On Jan. 18, the Supreme Court issued an opinion concerning the constitutionality of Indiana Code § 35-45-4-8, commonly referred to as the “revenge porn” law.
In State of Indiana v. Conner Katz, 20S-CR-632, college student Conner Katz, in March 2020, captured cellphone video of his then-girlfriend performing oral sex on him. He then sent it to another ex-girlfriend via Snapchat, a social media platform.
After finding out the footage had been taken and distributed, the woman contacted her lawyer and reported the incident to police. Katz was subsequently charged with Class A misdemeanor distribution of an intimate image.
In 2019, Senate Enrolled Act 243 and SEA 192, written by Sens. Aaron Freeman, R-Indianapolis, and Mike Bohaeck, R-Michiana Shores, established the state’s laws regarding the sharing of nonconsensual pornography.
The law makes posting an intimate image a Class A misdemeanor for a first offense and a Level 6 felony for a second offense and defines an intimate image as a photograph, image or video that depicts sexual intercourse, other sexual conduct or the exhibition of the uncovered buttocks, genitals or female breast. Additionally, the law makes it a crime for someone to distribute such an image with intent to harm, harass, intimidate, threaten or coerce the other person and to post the image without the consent of a person depicted in that image, even if that person initially agreed to partake in the image.
In his case, Katz argued his free speech rights were being infringed upon and filed a pretrial motion to dismiss, alleging the state failed to sufficiently allege a violation of the statute because the video did not show the victim’s face or his genitals. Further, Katz argued the statute was overbroad and was a content-based restriction that doesn’t survive strict scrutiny.
The Steuben Circuit Court dismissed the case, ruling the statute was overbroad and unconstitutional under the First Amendment of the U.S. Constitution and Article 1, Section 9 of the Indiana Constitution.

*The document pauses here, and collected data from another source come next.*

(** * EduHub: the PyMongo accessors and aggregation pipelines of
      [eduhub_queries.py], embedded over a small model of the document store.

    The Python module is a list of one-line calls into the MongoDB driver:
    [insert_one], [update_one], [create_index] and [aggregate] with literal
    pipelines.  The development has three layers.

    - BSON values and documents, the way the driver sees a Python [dict].
    - The store: named collections holding documents and index declarations,
      and the driver operations the module calls, with the exceptions they
      raise.
    - The module itself: every function and pipeline literal that a property
      below talks about, written against that store with the names of the
      source.

    A number is kept by its value, a rational ([Qc]): two numbers that are
    numerically equal are the same value, which is how the server compares
    an int with a double.  Comparisons are exact.  The sums, products and
    quotients of the aggregation stages are the server's: integers are
    computed exactly, and the arithmetic on doubles is a parameter of the
    pipelines ([Arithmetic]), with IEEE 754 binary64 as its instance on the
    sample data. *)

From Stdlib Require Import QArith Qcanon Ascii DecimalString DecimalN.
From stdpp Require Import gmap strings list fin_maps.
From Stdlib Require Import Sorting.Sorted Permutation.

#[local] Set Warnings "-register-all".

(** ** BSON values *)

(** A Python [datetime], kept by its calendar components.  The driver stores
    it as a UTC instant and [$dateToString] prints the same components
    back. *)
Record datetime := DateTime {
  dt_year : N; dt_month : N; dt_day : N;
  dt_hour : N; dt_minute : N; dt_second : N
}.

Inductive value :=
| VNull
| VBool (b : bool)
| VNum (q : Qc)
| VStr (s : string)
| VDate (t : datetime)
| VOid (o : N)
| VArr (l : list value)
| VDoc (d : list (string * value)).

(** A document is an ordered list of fields, as BSON has it. *)
Abbreviation doc := (list (string * value)).

Definition num (z : Z) : value := VNum (Q2Qc (inject_Z z)).

Module Doc.

(** [d[f]] of a Python dict / the value of a top-level field. *)
Fixpoint get (f : string) (d : doc) : option value :=
  match d with
  | [] => None
  | (k, v) :: d' => if String.eqb k f then Some v else get f d'
  end.

Definition has (f : string) (d : doc) : bool :=
  match get f d with Some _ => true | None => false end.

(** [$set] of one field: the value is replaced where the field stands,
    or the field is appended when the document lacks it. *)
Fixpoint set (f : string) (v : value) (d : doc) : doc :=
  match d with
  | [] => [(f, v)]
  | (k, w) :: d' =>
      if String.eqb k f then (k, v) :: d' else (k, w) :: set f v d'
  end.

(** A field read as the server reads it in a comparison: a missing field
    behaves as [null]. *)
Definition get_or_null (f : string) (d : doc) : value :=
  match get f d with Some v => v | None => VNull end.

End Doc.

(** ** Equality of values *)

Definition datetime_eqb (a b : datetime) : bool :=
  N.eqb (dt_year a) (dt_year b) && N.eqb (dt_month a) (dt_month b)
  && N.eqb (dt_day a) (dt_day b) && N.eqb (dt_hour a) (dt_hour b)
  && N.eqb (dt_minute a) (dt_minute b) && N.eqb (dt_second a) (dt_second b).

Definition Qc_eqb (a b : Qc) : bool := Qeq_bool a b.

Fixpoint value_eqb (a b : value) : bool :=
  match a, b with
  | VNull, VNull => true
  | VBool x, VBool y => Bool.eqb x y
  | VNum x, VNum y => Qc_eqb x y
  | VStr x, VStr y => String.eqb x y
  | VDate x, VDate y => datetime_eqb x y
  | VOid x, VOid y => N.eqb x y
  | VArr l1, VArr l2 =>
      (fix go (l1 l2 : list value) : bool :=
         match l1, l2 with
         | [], [] => true
         | x :: l1', y :: l2' => value_eqb x y && go l1' l2'
         | _, _ => false
         end) l1 l2
  | VDoc d1, VDoc d2 =>
      (fix go (d1 d2 : doc) : bool :=
         match d1, d2 with
         | [], [] => true
         | (k1, x) :: d1', (k2, y) :: d2' =>
             String.eqb k1 k2 && value_eqb x y && go d1' d2'
         | _, _ => false
         end) d1 d2
  | _, _ => false
  end.


(** ** The BSON comparison order

    Values of different kinds compare by kind (null, numbers, strings,
    documents, arrays, ObjectIds, booleans, dates, in this order); values
    of one kind compare by content.  [$sort] and the range operators of a
    filter use this order.  None of the pipelines below sorts on an array,
    where the server would compare by the least or greatest element. *)

Definition kind_rank (v : value) : N :=
  match v with
  | VNull => 1 | VNum _ => 2 | VStr _ => 3 | VDoc _ => 4 | VArr _ => 5
  | VOid _ => 7 | VBool _ => 8 | VDate _ => 9
  end%N.

Definition lex (c : comparison) (rest : comparison) : comparison :=
  match c with Eq => rest | _ => c end.

Definition datetime_compare (a b : datetime) : comparison :=
  lex (N.compare (dt_year a) (dt_year b))
  (lex (N.compare (dt_month a) (dt_month b))
  (lex (N.compare (dt_day a) (dt_day b))
  (lex (N.compare (dt_hour a) (dt_hour b))
  (lex (N.compare (dt_minute a) (dt_minute b))
       (N.compare (dt_second a) (dt_second b)))))).

Fixpoint bson_compare (a b : value) : comparison :=
  match a, b with
  | VBool x, VBool y => Bool.compare x y
  | VNum x, VNum y => Qccompare x y
  | VStr x, VStr y => String.compare x y
  | VDate x, VDate y => datetime_compare x y
  | VOid x, VOid y => N.compare x y
  | VArr l1, VArr l2 =>
      (fix go (l1 l2 : list value) : comparison :=
         match l1, l2 with
         | [], [] => Eq
         | [], _ :: _ => Lt
         | _ :: _, [] => Gt
         | x :: l1', y :: l2' => lex (bson_compare x y) (go l1' l2')
         end) l1 l2
  | VDoc d1, VDoc d2 =>
      (fix go (d1 d2 : doc) : comparison :=
         match d1, d2 with
         | [], [] => Eq
         | [], _ :: _ => Lt
         | _ :: _, [] => Gt
         | (k1, x) :: d1', (k2, y) :: d2' =>
             lex (String.compare k1 k2) (lex (bson_compare x y) (go d1' d2'))
         end) d1 d2
  | _, _ => N.compare (kind_rank a) (kind_rank b)
  end.

Definition not_lt (c : comparison) : bool :=
  match c with Lt => false | _ => true end.

Definition not_gt (c : comparison) : bool :=
  match c with Gt => false | _ => true end.

(** ** The store and the process state *)

(** The driver's exceptions that the modelled calls can raise, each with
    the text that [str(e)] gives. *)
Inductive exn :=
| DuplicateKeyError (msg : string)
| BulkWriteError (msg : string)
| OperationFailure (msg : string)
| InvalidId (msg : string)
| TypeError (msg : string).

Definition exn_message (e : exn) : string :=
  match e with
  | DuplicateKeyError m | BulkWriteError m | OperationFailure m
  | InvalidId m | TypeError m => m
  end.

Inductive outcome (A : Type) :=
| Return (a : A)
| Raise (e : exn).
Arguments Return {A} a.
Arguments Raise {A} e.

Justices agreed to hear the case on direct appeal and reversed, writing a 37-page opinion breaking down how Katz’s state and constitutional rights weren’t infringed upon and the statute wasn’t overbroad.
The high court found Section 9 protects videos as a medium under the right to speak and free interchange clauses, and that the prosecution of Katz satisfied the standard of imposing a direct and significant burden on his opportunity to express himself. However, the court wrote it could “easily conclude that Katz’s expressive activity was an abuse.”
After citing the Legislature’s wide “police powers to protect the health, morals, order, safety, and general welfare of the community,” Justice Mark Massa pointed to a Vermont opinion that dealt with nonconsensual pornography illustrating the seriousness of the crime.
“‘The government’s interest in preventing any intrusions on individual privacy is substantial; it’s at its highest when the invasion of privacy takes the form of nonconsensual pornography,’” the opinion quoted from State v. VanBuren, 214 A.3d 811 (Vt. 2019).
Massa continued, “And the accompanying harms of this crime are all well within the State’s power to address. As such, the State’s prosecution of Katz for distribution of an intimate image does not contravene Article 1, Section 9 of the Indiana Constitution.”
Indiana University Robert H. McKinney School of Law professor Joel Schumm said the court’s opinion on Indiana’s free speech laws, which he teaches about, didn’t surprise him.
“All statutes are clothed with a presumption of constitutionality,” Schumm wrote in an email to Indiana Lawyer. “Moreover, as to Article 1, Section 9, if a person is not engaged in ‘political speech’ they will have a really hard time prevailing. As the Court concluded: ‘Under our rationality inquiry, we have no trouble concluding the impingement created by the statute is vastly outweighed by the public health, welfare, and safety served.’”
Turning to the First Amendment, the unanimous Supreme Court wrote the Indiana statute is narrowly tailored to serve the state’s compelling interest in protecting citizens from the harms of nonconsensual pornography.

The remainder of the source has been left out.